For the data below, give again exactly the lines from the one containing "(** The time" through the one containing "Definition sqlDate (ts", both ends included, and no others.

Saved entries:
╭──

(** * DavaoWifiLogger: presence reconstruction of the MCP server

    A shallow embedding of the session-reconstruction code of the
    [DavaoWifiMCPServer] tool server ([clampIntervalToDay], [mergeSessions],
    [getEmployeePresence], [getDailyReport] and the [presenceAnalytics]
    tool), of its CSV export and of its database connection, followed by the
    properties of that code.

    Conventions of the embedding.
    - A JavaScript [Date] holding a valid time is its time value: a whole
      number of milliseconds, read on the local wall clock of a zone with a
      fixed offset (the office is in Davao; no daylight saving), so that a
      calendar day is a block of 86400000 ms.
    - A calendar day ['YYYY-MM-DD'] is its day number (days since
      1970-01-01); day 20301 is 2025-08-01.
    - [gapMinutes] is a JavaScript number; it is a rational here, and the
      division by [1000 * 60] of the gap test is exact.
    - The hours are JavaScript numbers: IEEE 754 doubles, with the
      additions and divisions of the code rounded as the standard has them
      ([SpecFloat] at precision 53), and [toFixed(2)] taken on the double.
    - Arrays are lists; an array that the code fills with [push] grows at its
      end.  A [Map] is an association list in insertion order, because the
      code iterates over [entries()]. *)

From Stdlib Require Import ZArith QArith List Bool Lia SpecFloat.
From Stdlib Require Import String Ascii DecimalString.
From Stdlib Require Import Permutation Sorted.
Import ListNotations.

Local Open Scope Z_scope.

(* ================================================================= *)
(** ** Dates                                                          *)
(* ================================================================= *)

(** The time value of a [Date], in local milliseconds. *)
Definition Date : Type := Z.

(** An interval is the two-element array [[start, end]]. *)
Definition Interval : Type := (Date * Date)%type.

Definition msPerDay : Z := 86400000.

(** [new Date(`${dayStr}T00:00:00`)] and [new Date(`${dayStr}T23:59:59`)]. *)
Definition dayStartOf (dayStr : Z) : Date := dayStr * msPerDay.
Definition dayEndOf (dayStr : Z) : Date := dayStr * msPerDay + 86399000.

(** SQLite's [date(ts)]: the calendar day a stored timestamp falls on. *)
Definition sqlDate (ts : Date) : Z := ts / msPerDay.

(** Calendar fields of a day number (proleptic Gregorian calendar). *)
Definition civilOfDays (dayNumber : Z) : Z * Z * Z :=
  let z := dayNumber + 719468 in
  let era := z / 146097 in
  let doe := z - era * 146097 in
  let yoe := (doe - doe / 1460 + doe / 36524 - doe / 146096) / 365 in
  let doy := doe - (365 * yoe + yoe / 4 - yoe / 100) in
  let mp := (5 * doy + 2) / 153 in
  let d := doy - (153 * mp + 2) / 5 + 1 in
  let m := if mp <? 10 then mp + 3 else mp - 9 in
  let y := yoe + era * 400 in
  ((if m <=? 2 then y + 1 else y), m, d).

Definition getFullYear (d : Date) : Z := fst (fst (civilOfDays (d / msPerDay))).
(** [getMonth] counts from 0. *)
Definition getMonth (d : Date) : Z := snd (fst (civilOfDays (d / msPerDay))) - 1.
Definition getDate (d : Date) : Z := snd (civilOfDays (d / msPerDay)).
Definition getHours (d : Date) : Z := (d mod msPerDay) / 3600000.
Definition getMinutes (d : Date) : Z := (d mod 3600000) / 60000.
Definition getSeconds (d : Date) : Z := (d mod 60000) / 1000.

(** [String(n)] for an integer [n]. *)
Definition stringOfZ (n : Z) : string := NilZero.string_of_int (Z.to_int n).

(** [s.padStart(2, '0')]. *)
Definition padStart2 (s : string) : string :=
  match s with
  | EmptyString => "00"
  | String c EmptyString => String "0" (String c EmptyString)
  | _ => s
  end.

Definition pad (n : Z) : string := padStart2 (stringOfZ n).

Definition toLocalISOString (d : Date) : string :=
  (stringOfZ (getFullYear d) ++ "-" ++ pad (getMonth d + 1) ++ "-" ++ pad (getDate d)
   ++ " " ++ pad (getHours d) ++ ":" ++ pad (getMinutes d) ++ ":" ++ pad (getSeconds d))%string.

(* ================================================================= *)
(** ** Array.prototype.sort                                           *)
(* ================================================================= *)

(** [sort] is stable and is only ever given a consistent comparator here
    (a difference of numbers, a string comparison), so its result is the one
    stable ordering of the array; insertion from the right computes it.  An
    element goes in front of the first element it does not compare greater
    than, which keeps equal elements in their original order. *)
Section ArraySort.
Context {A : Type}.
Variable compareFn : A -> A -> Z.

Fixpoint insertSorted (x : A) (sorted : list A) : list A :=
  match sorted with
  | [] => [x]
  | y :: rest =>
      if compareFn x y <=? 0 then x :: sorted else y :: insertSorted x rest
  end.

Fixpoint sort (arr : list A) : list A :=
  match arr with
  | [] => []
  | x :: rest => insertSorted x (sort rest)
  end.
End ArraySort.

(* ================================================================= *)
(** ** clampIntervalToDay and mergeSessions                           *)
(* ================================================================= *)

(** [null] is [None]. *)
Definition clampIntervalToDay (interval : Interval) (dayStr : Z) : option Interval :=
  let '(start, end_) := interval in
  let dayStart := dayStartOf dayStr in
  let dayEnd := dayEndOf dayStr in
  let s := Z.max start dayStart in
  let e := Z.min end_ dayEnd in
  if e <? s then None else Some (s, e).

(** [(s.getTime() - curE.getTime()) / (1000 * 60)], in minutes. *)
Definition gapBetween (s curE : Date) : Q := (inject_Z (s - curE) / inject_Z (1000 * 60))%Q.

(** The test [gap > gapMinutes]. *)
Definition gapExceeds (s curE : Date) (gapMinutes : Q) : bool :=
  negb (Qle_bool (gapBetween s curE) gapMinutes).

(** The [for] loop of [mergeSessions]: [merged] is the array built so far,
    [(curS, curE)] the open session, [rest] the intervals still to visit.
    The value is [merged] after the final [push]. *)
Fixpoint mergeLoop (gapMinutes : Q) (merged : list Interval) (curS curE : Date)
    (rest : list Interval) : list Interval :=
  match rest with
  | [] => merged ++ [(curS, curE)]
  | (s, e) :: rest' =>
      if gapExceeds s curE gapMinutes
      then mergeLoop gapMinutes (merged ++ [(curS, curE)]) s e rest'
      else mergeLoop gapMinutes merged curS (if curE <? e then e else curE) rest'
  end.

(** The comparator [(a, b) => a[0] - b[0]]. *)
Definition byStart (a b : Interval) : Z := fst a - fst b.

(** [intervals.sort] leaves the array non-empty when it was, so the inner
    [[]] case stands for no run of the code. *)
Definition mergeSessions (intervals : list Interval) (gapMinutes : Q) : list Interval :=
  match intervals with
  | [] => []
  | _ :: _ =>
      match sort byStart intervals with
      | [] => []
      | (curS, curE) :: rest => mergeLoop gapMinutes [] curS curE rest
      end
  end.

(* ================================================================= *)
(** ** Strings                                                        *)
(* ================================================================= *)

(** Device labels are taken to be ASCII: [\s], [trim] and [toLowerCase]
    act on the ASCII white space and letters. *)
Definition isSpace (c : ascii) : bool :=
  let n := nat_of_ascii c in
  ((9 <=? n)%nat && (n <=? 13)%nat) || (n =? 32)%nat.

Fixpoint trimStart (s : string) : string :=
  match s with
  | EmptyString => EmptyString
  | String c rest => if isSpace c then trimStart rest else s
  end.

Fixpoint trimEnd (s : string) : string :=
  match s with
  | EmptyString => EmptyString
  | String c rest =>
      match trimEnd rest with
      | EmptyString => if isSpace c then EmptyString else String c EmptyString
      | kept => String c kept
      end
  end.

╰──

*Output of the exercise:*
(** The time value of a [Date], in local milliseconds. *)
Definition Date : Type := Z.

(** An interval is the two-element array [[start, end]]. *)
Definition Interval : Type := (Date * Date)%type.

Definition msPerDay : Z := 86400000.

(** [new Date(`${dayStr}T00:00:00`)] and [new Date(`${dayStr}T23:59:59`)]. *)
Definition dayStartOf (dayStr : Z) : Date := dayStr * msPerDay.
Definition dayEndOf (dayStr : Z) : Date := dayStr * msPerDay + 86399000.

(** SQLite's [date(ts)]: the calendar day a stored timestamp falls on. *)
Definition sqlDate (ts : Date) : Z := ts / msPerDay.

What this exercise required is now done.